### TASK PROMPT:
Among the records that follow, set down only the lines from the one containing "Definition reply (v" to the one containing "(sent == [reply", both included, exactly.

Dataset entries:
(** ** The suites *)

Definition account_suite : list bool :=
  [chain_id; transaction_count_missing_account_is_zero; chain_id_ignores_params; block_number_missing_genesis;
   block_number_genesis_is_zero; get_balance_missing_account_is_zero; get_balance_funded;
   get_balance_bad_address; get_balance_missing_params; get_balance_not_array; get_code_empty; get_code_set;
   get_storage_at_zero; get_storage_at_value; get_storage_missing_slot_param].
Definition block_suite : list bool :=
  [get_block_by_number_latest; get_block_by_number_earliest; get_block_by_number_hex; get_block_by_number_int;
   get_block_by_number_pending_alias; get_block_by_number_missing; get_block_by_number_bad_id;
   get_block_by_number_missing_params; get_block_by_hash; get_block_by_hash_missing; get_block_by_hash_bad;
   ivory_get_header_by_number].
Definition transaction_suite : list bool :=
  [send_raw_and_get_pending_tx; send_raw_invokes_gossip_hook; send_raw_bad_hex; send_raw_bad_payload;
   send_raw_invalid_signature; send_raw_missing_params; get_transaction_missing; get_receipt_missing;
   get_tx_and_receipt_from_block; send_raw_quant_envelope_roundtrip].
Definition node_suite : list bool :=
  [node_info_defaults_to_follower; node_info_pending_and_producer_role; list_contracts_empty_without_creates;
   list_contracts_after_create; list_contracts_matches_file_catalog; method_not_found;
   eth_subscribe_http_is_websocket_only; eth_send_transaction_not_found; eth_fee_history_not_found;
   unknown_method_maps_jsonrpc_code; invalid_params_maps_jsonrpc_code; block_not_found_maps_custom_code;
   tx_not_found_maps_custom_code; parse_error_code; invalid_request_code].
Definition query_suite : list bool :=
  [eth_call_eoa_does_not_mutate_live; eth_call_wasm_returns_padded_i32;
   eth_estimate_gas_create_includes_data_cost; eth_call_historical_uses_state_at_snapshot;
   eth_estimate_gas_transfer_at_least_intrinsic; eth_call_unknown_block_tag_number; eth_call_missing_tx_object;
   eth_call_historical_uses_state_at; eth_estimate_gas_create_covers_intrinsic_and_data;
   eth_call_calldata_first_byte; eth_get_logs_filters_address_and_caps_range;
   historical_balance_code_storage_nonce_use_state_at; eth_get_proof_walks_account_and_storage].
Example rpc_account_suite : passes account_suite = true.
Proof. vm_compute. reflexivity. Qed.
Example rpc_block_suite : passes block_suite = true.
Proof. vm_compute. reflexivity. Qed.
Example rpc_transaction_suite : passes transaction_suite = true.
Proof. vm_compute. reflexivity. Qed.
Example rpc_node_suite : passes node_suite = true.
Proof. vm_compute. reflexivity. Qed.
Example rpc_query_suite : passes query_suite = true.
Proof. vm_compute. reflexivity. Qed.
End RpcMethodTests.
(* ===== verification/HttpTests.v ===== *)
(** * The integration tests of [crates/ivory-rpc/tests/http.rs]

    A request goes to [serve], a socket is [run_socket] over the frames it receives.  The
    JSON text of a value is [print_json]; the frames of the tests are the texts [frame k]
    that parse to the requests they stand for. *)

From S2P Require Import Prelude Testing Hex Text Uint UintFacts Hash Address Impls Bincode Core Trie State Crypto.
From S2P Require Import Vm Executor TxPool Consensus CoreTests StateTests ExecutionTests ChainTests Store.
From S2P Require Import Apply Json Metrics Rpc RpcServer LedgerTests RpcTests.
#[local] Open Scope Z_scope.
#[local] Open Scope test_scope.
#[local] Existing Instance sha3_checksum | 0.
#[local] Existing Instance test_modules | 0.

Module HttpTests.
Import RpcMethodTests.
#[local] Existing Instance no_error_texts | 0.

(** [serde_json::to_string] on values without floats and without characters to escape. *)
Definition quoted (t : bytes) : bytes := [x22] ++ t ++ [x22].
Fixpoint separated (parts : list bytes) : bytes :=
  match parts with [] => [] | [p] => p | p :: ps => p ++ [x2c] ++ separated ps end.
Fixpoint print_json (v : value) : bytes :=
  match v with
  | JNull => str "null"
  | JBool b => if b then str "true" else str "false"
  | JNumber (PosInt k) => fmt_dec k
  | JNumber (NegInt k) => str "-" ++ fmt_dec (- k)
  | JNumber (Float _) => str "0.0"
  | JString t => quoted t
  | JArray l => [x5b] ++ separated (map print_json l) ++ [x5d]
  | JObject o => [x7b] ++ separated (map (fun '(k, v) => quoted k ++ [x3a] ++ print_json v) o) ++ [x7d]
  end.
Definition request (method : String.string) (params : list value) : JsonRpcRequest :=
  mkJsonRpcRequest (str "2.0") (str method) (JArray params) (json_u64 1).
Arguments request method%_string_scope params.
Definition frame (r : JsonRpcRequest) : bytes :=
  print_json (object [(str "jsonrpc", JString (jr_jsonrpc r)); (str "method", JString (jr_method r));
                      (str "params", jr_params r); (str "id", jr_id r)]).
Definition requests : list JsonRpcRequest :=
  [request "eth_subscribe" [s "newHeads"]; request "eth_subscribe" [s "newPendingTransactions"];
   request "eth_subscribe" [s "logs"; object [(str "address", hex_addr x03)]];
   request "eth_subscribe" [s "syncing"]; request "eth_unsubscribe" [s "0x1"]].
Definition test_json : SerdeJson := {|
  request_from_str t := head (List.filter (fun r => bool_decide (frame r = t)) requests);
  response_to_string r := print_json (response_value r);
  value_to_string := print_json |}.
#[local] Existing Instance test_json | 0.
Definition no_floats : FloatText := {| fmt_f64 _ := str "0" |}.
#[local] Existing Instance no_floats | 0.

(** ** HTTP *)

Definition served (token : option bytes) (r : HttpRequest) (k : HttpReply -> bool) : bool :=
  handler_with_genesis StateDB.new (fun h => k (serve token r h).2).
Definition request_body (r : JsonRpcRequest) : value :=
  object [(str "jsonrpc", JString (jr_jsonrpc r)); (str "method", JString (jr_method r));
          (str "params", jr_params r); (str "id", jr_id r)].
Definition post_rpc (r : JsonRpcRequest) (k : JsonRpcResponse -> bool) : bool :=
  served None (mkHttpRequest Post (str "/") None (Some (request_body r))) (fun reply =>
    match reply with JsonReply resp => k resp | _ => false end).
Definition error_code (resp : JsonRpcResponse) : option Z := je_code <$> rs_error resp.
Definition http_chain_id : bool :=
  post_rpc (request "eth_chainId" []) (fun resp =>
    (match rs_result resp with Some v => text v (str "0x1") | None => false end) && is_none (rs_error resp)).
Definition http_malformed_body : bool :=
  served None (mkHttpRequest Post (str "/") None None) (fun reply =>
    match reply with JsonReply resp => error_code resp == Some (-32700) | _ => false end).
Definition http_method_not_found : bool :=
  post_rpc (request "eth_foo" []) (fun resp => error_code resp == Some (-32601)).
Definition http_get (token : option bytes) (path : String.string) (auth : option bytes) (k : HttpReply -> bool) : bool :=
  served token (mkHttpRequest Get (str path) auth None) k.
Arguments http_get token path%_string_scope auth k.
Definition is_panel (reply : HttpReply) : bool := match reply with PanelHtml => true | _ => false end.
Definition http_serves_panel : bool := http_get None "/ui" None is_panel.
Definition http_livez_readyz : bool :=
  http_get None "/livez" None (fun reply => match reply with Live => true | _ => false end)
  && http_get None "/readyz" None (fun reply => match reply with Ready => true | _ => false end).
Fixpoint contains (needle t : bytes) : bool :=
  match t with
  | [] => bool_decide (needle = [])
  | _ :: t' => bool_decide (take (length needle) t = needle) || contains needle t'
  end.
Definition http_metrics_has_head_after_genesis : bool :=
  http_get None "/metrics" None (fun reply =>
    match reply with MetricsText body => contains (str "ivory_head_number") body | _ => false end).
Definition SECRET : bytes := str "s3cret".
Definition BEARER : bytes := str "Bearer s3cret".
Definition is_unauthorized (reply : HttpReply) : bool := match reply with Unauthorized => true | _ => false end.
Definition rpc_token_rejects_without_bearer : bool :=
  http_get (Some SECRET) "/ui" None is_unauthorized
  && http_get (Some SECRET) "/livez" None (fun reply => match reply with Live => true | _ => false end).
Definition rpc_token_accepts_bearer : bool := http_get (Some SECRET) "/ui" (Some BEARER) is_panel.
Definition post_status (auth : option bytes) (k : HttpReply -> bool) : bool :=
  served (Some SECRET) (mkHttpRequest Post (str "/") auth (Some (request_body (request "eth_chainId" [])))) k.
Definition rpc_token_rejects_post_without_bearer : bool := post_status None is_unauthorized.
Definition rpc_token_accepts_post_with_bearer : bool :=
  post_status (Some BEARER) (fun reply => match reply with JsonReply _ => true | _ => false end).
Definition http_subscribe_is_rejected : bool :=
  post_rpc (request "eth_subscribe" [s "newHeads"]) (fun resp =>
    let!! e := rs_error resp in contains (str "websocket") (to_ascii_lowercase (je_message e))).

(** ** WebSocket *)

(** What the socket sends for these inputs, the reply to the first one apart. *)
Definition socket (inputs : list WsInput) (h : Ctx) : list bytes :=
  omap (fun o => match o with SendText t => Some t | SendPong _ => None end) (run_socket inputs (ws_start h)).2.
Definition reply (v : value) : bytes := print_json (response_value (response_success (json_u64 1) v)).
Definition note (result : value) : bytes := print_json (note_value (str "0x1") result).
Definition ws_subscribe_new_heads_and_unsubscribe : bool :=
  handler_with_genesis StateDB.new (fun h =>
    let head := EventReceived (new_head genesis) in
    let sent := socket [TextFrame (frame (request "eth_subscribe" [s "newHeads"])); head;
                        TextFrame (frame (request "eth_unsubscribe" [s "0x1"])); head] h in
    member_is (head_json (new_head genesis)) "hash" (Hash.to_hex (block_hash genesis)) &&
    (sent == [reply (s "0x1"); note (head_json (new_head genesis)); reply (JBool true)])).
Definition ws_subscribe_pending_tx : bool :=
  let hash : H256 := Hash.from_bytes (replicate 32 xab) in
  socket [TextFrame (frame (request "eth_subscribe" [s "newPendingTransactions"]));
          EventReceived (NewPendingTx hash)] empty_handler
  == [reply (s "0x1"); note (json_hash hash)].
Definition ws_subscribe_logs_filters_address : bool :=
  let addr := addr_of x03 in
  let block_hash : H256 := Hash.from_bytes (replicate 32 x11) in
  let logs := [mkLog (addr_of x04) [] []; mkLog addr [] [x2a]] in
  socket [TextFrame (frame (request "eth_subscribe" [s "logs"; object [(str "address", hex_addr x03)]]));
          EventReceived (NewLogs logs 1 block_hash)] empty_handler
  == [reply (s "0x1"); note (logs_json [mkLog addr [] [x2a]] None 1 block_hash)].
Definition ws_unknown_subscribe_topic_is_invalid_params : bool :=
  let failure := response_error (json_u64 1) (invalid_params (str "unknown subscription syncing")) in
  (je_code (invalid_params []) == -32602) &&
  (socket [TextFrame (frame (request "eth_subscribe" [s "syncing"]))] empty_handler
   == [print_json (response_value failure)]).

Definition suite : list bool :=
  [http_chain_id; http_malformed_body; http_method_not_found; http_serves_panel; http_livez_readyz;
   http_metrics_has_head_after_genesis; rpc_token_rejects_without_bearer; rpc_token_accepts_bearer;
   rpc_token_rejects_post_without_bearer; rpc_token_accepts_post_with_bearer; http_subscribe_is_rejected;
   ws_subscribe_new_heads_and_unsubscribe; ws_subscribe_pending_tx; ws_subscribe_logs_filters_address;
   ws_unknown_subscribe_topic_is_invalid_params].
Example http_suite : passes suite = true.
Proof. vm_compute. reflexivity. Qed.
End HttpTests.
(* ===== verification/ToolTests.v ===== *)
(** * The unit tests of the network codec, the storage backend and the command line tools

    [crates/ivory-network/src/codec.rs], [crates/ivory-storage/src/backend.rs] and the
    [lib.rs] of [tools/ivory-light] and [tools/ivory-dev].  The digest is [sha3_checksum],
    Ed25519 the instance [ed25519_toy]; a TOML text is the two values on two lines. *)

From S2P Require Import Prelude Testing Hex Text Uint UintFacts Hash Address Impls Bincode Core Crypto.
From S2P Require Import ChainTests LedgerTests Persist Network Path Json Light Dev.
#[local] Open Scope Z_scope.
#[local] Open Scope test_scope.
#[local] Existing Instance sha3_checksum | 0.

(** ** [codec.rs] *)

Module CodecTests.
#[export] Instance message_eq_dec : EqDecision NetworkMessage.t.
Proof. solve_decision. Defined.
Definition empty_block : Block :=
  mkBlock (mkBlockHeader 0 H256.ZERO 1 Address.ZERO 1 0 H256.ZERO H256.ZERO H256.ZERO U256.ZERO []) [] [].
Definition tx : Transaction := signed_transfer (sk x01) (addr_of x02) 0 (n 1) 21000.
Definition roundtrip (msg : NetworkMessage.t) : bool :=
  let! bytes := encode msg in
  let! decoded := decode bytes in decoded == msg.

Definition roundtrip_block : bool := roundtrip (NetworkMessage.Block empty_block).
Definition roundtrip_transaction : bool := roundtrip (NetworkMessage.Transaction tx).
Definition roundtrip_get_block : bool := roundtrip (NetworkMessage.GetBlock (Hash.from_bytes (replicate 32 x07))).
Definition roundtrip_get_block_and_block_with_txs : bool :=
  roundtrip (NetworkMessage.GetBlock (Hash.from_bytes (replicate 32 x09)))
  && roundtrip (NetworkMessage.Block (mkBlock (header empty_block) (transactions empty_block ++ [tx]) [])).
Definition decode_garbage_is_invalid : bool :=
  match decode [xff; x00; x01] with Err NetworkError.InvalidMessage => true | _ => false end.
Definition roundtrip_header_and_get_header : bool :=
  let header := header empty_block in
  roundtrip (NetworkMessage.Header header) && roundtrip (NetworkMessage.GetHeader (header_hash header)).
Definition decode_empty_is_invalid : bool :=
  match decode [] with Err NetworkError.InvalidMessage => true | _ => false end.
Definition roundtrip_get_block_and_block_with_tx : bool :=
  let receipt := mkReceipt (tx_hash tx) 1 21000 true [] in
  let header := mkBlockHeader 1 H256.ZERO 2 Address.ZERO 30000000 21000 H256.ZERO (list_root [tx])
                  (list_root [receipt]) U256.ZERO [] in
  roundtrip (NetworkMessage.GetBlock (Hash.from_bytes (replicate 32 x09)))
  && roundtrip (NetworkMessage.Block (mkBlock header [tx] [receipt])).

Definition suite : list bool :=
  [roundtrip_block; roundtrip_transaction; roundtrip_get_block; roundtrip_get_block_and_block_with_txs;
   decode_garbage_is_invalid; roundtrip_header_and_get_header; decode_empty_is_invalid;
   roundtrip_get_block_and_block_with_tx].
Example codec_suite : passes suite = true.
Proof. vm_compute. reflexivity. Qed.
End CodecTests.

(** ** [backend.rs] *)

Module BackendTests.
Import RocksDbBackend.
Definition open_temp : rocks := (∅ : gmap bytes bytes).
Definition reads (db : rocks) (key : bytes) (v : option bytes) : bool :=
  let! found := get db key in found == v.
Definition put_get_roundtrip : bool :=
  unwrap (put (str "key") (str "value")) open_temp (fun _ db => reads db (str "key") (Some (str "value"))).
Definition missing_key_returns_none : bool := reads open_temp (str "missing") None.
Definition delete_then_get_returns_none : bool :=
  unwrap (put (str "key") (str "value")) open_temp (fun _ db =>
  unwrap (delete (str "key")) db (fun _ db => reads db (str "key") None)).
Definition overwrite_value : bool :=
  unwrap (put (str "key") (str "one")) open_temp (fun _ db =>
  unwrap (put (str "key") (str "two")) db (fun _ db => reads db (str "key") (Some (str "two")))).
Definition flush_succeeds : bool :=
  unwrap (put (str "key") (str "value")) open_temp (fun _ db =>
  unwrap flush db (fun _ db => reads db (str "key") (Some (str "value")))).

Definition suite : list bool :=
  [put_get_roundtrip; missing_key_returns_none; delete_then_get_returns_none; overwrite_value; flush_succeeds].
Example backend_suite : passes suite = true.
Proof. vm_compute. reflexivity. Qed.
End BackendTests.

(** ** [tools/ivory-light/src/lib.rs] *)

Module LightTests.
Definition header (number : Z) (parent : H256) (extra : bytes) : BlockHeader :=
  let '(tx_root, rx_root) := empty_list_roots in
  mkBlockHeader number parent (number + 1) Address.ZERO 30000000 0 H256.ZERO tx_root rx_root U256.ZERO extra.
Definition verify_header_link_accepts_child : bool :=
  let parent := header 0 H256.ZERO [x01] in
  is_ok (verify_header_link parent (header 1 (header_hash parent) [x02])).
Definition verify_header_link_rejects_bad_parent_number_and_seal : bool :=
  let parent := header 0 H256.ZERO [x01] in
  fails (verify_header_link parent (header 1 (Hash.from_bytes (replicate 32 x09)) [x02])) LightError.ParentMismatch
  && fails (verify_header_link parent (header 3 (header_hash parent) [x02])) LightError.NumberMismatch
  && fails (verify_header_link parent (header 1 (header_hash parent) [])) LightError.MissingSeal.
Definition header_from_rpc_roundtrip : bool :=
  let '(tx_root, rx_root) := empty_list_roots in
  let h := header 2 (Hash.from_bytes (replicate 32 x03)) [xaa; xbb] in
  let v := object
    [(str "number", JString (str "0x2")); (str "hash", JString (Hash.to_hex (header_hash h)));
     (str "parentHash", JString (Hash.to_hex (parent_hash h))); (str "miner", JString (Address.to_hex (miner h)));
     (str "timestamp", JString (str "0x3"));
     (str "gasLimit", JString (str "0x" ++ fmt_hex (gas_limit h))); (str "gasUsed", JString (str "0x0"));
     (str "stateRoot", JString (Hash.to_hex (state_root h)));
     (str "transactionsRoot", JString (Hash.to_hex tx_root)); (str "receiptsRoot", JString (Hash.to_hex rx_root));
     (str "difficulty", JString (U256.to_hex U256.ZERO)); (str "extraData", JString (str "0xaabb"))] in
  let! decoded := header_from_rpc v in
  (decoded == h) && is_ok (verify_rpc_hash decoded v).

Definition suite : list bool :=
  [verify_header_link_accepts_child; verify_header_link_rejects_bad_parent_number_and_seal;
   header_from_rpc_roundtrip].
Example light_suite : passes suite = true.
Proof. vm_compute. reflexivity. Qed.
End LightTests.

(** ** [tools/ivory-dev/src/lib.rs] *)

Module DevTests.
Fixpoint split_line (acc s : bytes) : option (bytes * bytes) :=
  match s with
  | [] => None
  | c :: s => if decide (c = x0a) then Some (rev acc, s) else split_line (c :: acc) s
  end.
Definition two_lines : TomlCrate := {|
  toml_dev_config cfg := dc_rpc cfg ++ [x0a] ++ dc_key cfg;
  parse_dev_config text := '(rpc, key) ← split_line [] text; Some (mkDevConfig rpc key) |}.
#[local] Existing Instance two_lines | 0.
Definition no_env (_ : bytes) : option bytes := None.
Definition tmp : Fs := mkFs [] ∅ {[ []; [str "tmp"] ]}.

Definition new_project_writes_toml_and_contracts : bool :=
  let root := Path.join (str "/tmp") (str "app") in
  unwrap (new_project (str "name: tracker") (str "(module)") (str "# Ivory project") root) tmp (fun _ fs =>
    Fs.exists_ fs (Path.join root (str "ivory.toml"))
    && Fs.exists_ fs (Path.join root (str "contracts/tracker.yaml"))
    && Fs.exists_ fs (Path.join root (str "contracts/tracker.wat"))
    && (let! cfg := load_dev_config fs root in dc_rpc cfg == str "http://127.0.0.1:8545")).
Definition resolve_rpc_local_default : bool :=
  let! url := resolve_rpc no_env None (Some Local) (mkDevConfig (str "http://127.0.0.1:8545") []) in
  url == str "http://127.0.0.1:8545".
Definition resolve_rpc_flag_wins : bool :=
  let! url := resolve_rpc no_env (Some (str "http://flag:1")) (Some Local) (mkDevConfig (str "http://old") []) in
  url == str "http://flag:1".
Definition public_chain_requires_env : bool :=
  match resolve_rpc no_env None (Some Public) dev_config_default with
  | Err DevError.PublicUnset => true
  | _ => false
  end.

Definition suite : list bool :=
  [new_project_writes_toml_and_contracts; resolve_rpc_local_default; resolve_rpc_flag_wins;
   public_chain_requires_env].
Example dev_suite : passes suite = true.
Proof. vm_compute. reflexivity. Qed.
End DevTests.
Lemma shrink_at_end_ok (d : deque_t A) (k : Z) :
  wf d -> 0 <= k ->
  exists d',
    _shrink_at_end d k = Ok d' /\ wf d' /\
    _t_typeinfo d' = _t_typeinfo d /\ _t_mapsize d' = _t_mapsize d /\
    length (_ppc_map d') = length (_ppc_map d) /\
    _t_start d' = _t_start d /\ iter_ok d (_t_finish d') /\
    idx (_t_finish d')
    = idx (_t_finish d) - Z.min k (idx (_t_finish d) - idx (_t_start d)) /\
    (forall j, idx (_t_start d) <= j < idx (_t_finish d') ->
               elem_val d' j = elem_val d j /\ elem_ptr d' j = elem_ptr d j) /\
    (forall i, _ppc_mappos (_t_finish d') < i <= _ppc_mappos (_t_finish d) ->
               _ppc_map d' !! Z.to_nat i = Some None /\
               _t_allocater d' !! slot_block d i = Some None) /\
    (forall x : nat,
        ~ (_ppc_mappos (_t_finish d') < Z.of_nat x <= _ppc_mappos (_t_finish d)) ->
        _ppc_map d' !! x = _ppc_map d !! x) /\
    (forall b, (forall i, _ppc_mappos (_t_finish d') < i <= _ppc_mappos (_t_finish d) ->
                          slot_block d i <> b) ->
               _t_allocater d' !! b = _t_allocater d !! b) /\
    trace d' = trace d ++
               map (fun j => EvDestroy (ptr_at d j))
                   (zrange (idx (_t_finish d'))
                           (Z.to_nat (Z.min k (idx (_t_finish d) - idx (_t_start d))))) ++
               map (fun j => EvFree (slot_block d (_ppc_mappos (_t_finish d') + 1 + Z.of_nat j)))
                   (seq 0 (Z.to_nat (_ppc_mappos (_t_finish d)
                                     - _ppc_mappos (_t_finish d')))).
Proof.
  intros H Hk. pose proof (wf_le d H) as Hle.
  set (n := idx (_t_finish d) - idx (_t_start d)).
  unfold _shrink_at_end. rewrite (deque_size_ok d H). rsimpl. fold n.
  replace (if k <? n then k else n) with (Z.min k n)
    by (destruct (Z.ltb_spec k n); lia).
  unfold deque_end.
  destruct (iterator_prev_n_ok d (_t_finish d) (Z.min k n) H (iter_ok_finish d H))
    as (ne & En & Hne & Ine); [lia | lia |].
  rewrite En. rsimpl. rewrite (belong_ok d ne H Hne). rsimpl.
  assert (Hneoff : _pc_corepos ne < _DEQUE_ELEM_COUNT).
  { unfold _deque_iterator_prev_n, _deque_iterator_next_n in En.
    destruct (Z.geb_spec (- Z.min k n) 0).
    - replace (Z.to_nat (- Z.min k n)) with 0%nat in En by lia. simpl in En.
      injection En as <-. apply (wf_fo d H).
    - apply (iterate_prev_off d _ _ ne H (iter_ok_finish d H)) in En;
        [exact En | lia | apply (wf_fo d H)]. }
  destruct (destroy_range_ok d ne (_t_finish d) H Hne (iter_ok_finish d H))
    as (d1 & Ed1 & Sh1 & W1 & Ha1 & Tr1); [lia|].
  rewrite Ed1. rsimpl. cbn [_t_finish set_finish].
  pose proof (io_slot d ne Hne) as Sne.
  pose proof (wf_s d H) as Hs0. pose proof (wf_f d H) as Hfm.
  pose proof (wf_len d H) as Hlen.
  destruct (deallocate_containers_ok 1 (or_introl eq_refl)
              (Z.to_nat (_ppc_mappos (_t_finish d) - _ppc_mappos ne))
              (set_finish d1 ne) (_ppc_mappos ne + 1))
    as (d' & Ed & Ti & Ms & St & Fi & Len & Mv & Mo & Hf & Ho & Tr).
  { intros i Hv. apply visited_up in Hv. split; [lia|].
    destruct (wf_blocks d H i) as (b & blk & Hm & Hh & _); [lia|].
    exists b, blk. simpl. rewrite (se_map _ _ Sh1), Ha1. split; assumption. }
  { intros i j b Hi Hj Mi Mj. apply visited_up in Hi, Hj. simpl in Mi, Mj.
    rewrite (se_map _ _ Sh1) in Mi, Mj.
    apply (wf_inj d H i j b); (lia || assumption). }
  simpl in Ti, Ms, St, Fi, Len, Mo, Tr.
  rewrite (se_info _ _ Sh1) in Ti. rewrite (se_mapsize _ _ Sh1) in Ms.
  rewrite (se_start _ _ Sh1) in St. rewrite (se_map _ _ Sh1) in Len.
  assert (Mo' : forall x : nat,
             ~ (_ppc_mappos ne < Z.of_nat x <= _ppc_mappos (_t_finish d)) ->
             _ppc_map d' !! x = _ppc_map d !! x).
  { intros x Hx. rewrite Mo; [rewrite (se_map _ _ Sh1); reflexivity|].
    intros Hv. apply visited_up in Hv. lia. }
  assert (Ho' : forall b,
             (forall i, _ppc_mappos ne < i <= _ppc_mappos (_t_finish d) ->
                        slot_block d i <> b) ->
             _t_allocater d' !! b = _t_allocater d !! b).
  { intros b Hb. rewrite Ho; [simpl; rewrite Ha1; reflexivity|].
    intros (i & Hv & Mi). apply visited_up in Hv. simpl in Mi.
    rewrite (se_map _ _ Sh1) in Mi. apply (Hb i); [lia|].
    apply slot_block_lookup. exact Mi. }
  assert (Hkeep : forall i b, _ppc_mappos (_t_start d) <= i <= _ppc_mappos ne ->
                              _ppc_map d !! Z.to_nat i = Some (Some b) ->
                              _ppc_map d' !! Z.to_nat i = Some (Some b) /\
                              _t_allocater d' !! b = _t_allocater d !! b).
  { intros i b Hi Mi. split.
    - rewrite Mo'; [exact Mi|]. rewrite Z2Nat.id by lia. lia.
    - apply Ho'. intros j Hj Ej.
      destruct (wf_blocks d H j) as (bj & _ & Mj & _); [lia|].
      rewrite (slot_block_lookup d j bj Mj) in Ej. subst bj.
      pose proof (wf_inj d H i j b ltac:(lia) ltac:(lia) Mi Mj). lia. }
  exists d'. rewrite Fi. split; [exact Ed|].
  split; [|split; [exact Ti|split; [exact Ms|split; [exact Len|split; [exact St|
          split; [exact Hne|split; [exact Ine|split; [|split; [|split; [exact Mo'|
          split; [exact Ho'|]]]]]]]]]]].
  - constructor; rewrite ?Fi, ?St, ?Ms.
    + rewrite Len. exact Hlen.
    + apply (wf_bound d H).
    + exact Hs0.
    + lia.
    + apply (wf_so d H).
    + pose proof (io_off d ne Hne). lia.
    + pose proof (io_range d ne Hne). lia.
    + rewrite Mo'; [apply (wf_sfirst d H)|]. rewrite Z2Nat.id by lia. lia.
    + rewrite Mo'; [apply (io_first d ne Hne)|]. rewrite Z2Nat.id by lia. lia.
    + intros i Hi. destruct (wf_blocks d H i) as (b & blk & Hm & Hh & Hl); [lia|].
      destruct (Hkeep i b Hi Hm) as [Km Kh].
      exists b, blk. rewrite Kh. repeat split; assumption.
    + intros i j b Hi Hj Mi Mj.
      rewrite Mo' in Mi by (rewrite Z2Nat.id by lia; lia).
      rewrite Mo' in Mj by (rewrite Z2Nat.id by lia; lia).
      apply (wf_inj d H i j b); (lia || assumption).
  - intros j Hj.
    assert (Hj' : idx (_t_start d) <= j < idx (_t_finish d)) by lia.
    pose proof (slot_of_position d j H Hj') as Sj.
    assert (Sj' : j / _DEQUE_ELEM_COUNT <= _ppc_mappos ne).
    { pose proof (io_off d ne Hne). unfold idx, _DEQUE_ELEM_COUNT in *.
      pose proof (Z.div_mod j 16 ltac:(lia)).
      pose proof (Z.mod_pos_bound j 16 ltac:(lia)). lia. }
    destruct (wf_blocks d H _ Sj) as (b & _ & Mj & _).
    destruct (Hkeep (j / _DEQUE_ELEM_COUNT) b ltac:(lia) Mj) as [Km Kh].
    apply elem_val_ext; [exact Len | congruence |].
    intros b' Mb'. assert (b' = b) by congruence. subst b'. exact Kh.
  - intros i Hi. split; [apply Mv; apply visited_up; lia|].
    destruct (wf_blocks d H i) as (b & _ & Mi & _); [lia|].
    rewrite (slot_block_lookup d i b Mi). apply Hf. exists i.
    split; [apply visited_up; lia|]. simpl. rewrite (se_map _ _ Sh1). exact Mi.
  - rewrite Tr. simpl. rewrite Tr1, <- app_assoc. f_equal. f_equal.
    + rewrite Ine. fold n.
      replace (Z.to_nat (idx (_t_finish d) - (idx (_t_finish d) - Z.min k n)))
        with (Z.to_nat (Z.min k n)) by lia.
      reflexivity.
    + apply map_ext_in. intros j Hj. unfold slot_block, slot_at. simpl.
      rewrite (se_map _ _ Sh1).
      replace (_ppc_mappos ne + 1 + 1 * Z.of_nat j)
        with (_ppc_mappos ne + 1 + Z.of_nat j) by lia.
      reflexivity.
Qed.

### ANSWER BELOW:
Definition reply (v : value) : bytes := print_json (response_value (response_success (json_u64 1) v)).
Definition note (result : value) : bytes := print_json (note_value (str "0x1") result).
Definition ws_subscribe_new_heads_and_unsubscribe : bool :=
  handler_with_genesis StateDB.new (fun h =>
    let head := EventReceived (new_head genesis) in
    let sent := socket [TextFrame (frame (request "eth_subscribe" [s "newHeads"])); head;
                        TextFrame (frame (request "eth_unsubscribe" [s "0x1"])); head] h in
    member_is (head_json (new_head genesis)) "hash" (Hash.to_hex (block_hash genesis)) &&
    (sent == [reply (s "0x1"); note (head_json (new_head genesis)); reply (JBool true)])).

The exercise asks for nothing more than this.